Emerge il filo sottile della realpolitik. Perché, coincidenza forse imprevedibile, Urso si trova in Cina per preparare il terreno a investimenti cinesi in Italia, a partire dall’ambizione di portare nel nostro Paese un secondo produttore di auto, proprio mentre il caso dazi è al suo punto apicale. Dopo l’uscita dalla Via della Seta il governo – in attesa della missione della premier Giorgia Meloni di fine mese, e poi del viaggio del presidente della Repubblica Sergio Mattarella dopo l’estate – si gioca una fetta importante dei rapporti economici con il gigante asiatico. «Questo sarà un anno importante nel segno della storia e della cooperazione avvenuta in questi secoli tra i due mondi – dice Urso – un anno in cui si svilupperà questo partenariato strategico industriale che penso possa essere utile anche all’Europa.

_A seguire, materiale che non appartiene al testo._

Lemma send_response_wp fuel before response after sent l :
  sending before response after sent l ->
  wpW (send_response fuel response sent) l (fun c l' =>
    sent_more l l' /\ (c = Some false -> w_out l' = before +:+ response)).
Proof.
  revert sent l. induction fuel as [|fuel IH]; intros sent l Hs; cbn [send_response];
    pose proof (sending_more _ _ _ _ _ Hs) as Hm.
  { by apply wp_ret. }
  destruct (Z.ltb_spec (Z.of_nat sent) (slen response)) as [Hlt|Hge].
  2:{ apply wp_ret. split; [done|]. intros _. destruct Hs as (_ & _ & ->).
      by rewrite str_take_all by (unfold slen in Hge; lia). }
  apply wp_bind. unfold ask. wire_do ().
  assert (Hne : str_drop sent response <> EmptyString).
  { intros E. pose proof (length_str_drop sent response) as Hl. rewrite E in Hl. unfold slen in Hlt. simpl in Hl. lia. }
  pose proof (sending_prefix _ _ _ _ _ Hs) as [_ Hp']. pose proof Hs as (Ho & _).
  rewrite decide_True by done. eexists. split; [reflexivity|]. apply wp_ret.
  assert (Hl : mkWire (w_in l) (w_reqs l) (w_owed l) (w_out l) (w_phase l) = l) by (by destruct l).
  destruct x as [w| | |]; rewrite ?Hl.
  - destruct (Z.ltb_spec 0 w) as [Hw|Hw].
    + pose proof (sending_wrote _ _ _ _ w _ Hs Hw) as Hs'. pose proof (sending_more _ _ _ _ _ Hs') as Hm'.
      apply wp_bind. unfold ask. apply wp_open; [done|done|]. intros ?. apply wp_ret.
      eapply wp_mono; [by apply IH|]. cbv beta. intros c l' [H1 H2]. split; [|done]. exact (sent_more_trans l _ _ Hm' H1).
    + apply wp_ret. split; [|done]. destruct Hm as (_ & _ & _ & _ & Hp). split_and!; try done. cbn [w_owed w_out].
      replace (Z.to_nat w) with 0%nat by lia. cbn [str_take]. by rewrite append_nil_r.
  - apply wp_bind. unfold ask. apply wp_open; [done|done|]. intros b. apply wp_ret. destruct b; [by apply IH|].
    by apply wp_ret.
  - by apply IH.
  - by apply wp_ret.
Qed.
Lemma send_responses_wp fuel responses l :
  w_phase l = Open -> w_owed l = w_out l +:+ wire_of responses ->
  wpW (send_responses fuel responses) l (fun c l' => sent_more l l' /\ (c = Some false -> w_out l' = w_owed l')).
Proof.
  revert l. induction responses as [|r responses IH]; intros l Hp Ho; cbn [send_responses wire_of] in *.
  - rewrite append_nil_r in Ho. apply wp_ret. split; [|done]. split_and!; try done. rewrite Ho.
    apply (str_prefix_intro _ _ EmptyString). by rewrite append_nil_r.
  - destruct (encode_response r) as [response|].
    + apply wp_bind. eapply wp_mono.
      { apply (send_response_wp _ (w_out l) response (wire_of responses)). split_and!; [done..|].
        cbn [str_take]. by destruct response; rewrite append_nil_r. }
      cbv beta. intros c l' [Hm Hc]. destruct c as [[]|]; try by apply wp_ret. specialize (Hc eq_refl).
      pose proof Hm as (_ & _ & Hw & Hp' & _).
      eapply wp_mono; [apply IH; [done|]|].
      { by rewrite Hw, Ho, Hc, append_assoc_str. }
      cbv beta. intros c l'' [H1 H2]. split; [by eapply sent_more_trans|done].
    + apply wp_ret. split; [|done]. split_and!; try done. rewrite Ho. apply str_prefix_app.
Qed.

Per una collaborazione, per quanto ci riguarda, soprattutto sulla tecnologia green, sulla mobilità elettrica, sulla sostenibilità. Per arrivare a fare dell’Italia una piattaforma produttiva che evidenzi questa nuova cooperazione win win».

Gli incontri

Nel programma della missione di due giorni, oltre a una riunione con il ministro dell’Industria e delle Tecnologie per l’Informazione, Jin Zhuanglong, sono stati inseriti incontri con varie aziende. Urso si è confrontato con il presidente di CCIG (China City industrial group, produttore di autobus), Gu Gifeng, e con il presidente di Chery Automobile, Yin Tongyue. Venerdì 5 luglio sono in porgramma incontri con Dongfeng, Jac (produttori di auto elettriche come Chery), Weichai (motori), Mingyang (energia rinnovabile). La missione viene considerata una ricognizione per preparare il terreno alla visita di fine luglio della premier Giorgia Meloni, quando potrebbero essere concretizzati degli accordi di investimento. Discorsi in fase avanzata ci sarebbero in particolare con il gruppo CCIG candidato a investire insieme a Seri e Invitalia nell’Industria Italiana Autobus di Flumeri. Le energie rinnovabili sono invece al centro dell’incontro con Mingyang. E la farmaceutica e l’alta gamma sono oggetto di un’ulteriore azione di scouting di potenziali investitori. Le attenzioni più alte sono ovviamente riservate al possibile arrivo di un produttore di auto elettriche, che possa alimentare l’intera filiera italiana, e non è un caso che alla missione partecipi anche Roberto Vavassori, presidente di Anfia, l’associaizone dei componentisti dell’automotive. Il ministero delle Imprese ritiene di avere buone carte per chiudere un’intesa, insistendo sulle «opportunità offerte dall’Italia come hub produttivo in Europa e nel Mediterraneo», piattaforma ideale per un costruttore cinese anche per dribblare alla radice il problema dei dazi

Il lavoro diplomatico

La decisione del governo di non rinnovare, alla scadenza di fine 2023, l’intesa con la Cina sulla Via della Seta è stata accompagnata da una sottile azione diplomatica per non rompere gli equilibri dell’interscambio commerciale e tenere vivi i flussi di investimento. Lo scorso ottobre si è svolta una prima missione dei tecnici del Mimit, per avviare dialoghi con imprese delle tecnologie green e dell’automotive, e per incontrare il direttore generale del ministero del Commercio della Repubblica Popolare Cinese, rimettendo in moto il gruppo di lavoro misto sugli investimenti che si è poi riunito a Verona ad aprile. Nello stesso mese, il ministero ha organizzato una seconda missione tecnica, con un focus ancora più specifico sull’auto. Nel frattempo Urso ha portato avanti i contatti con il Segretario del Partito comunista cinese in seno alla municipalità di Pechino, Yn Li, e con l’ambasciatore cinese in Italia Jia Guide, mentre al ministero incontrava le stesse CCIG, Chery e Dongfeng Motor, altra candidata a produrre auto in Italia, che ha effettuato anche dei sopralluoghi in siti del Mezzogiorno.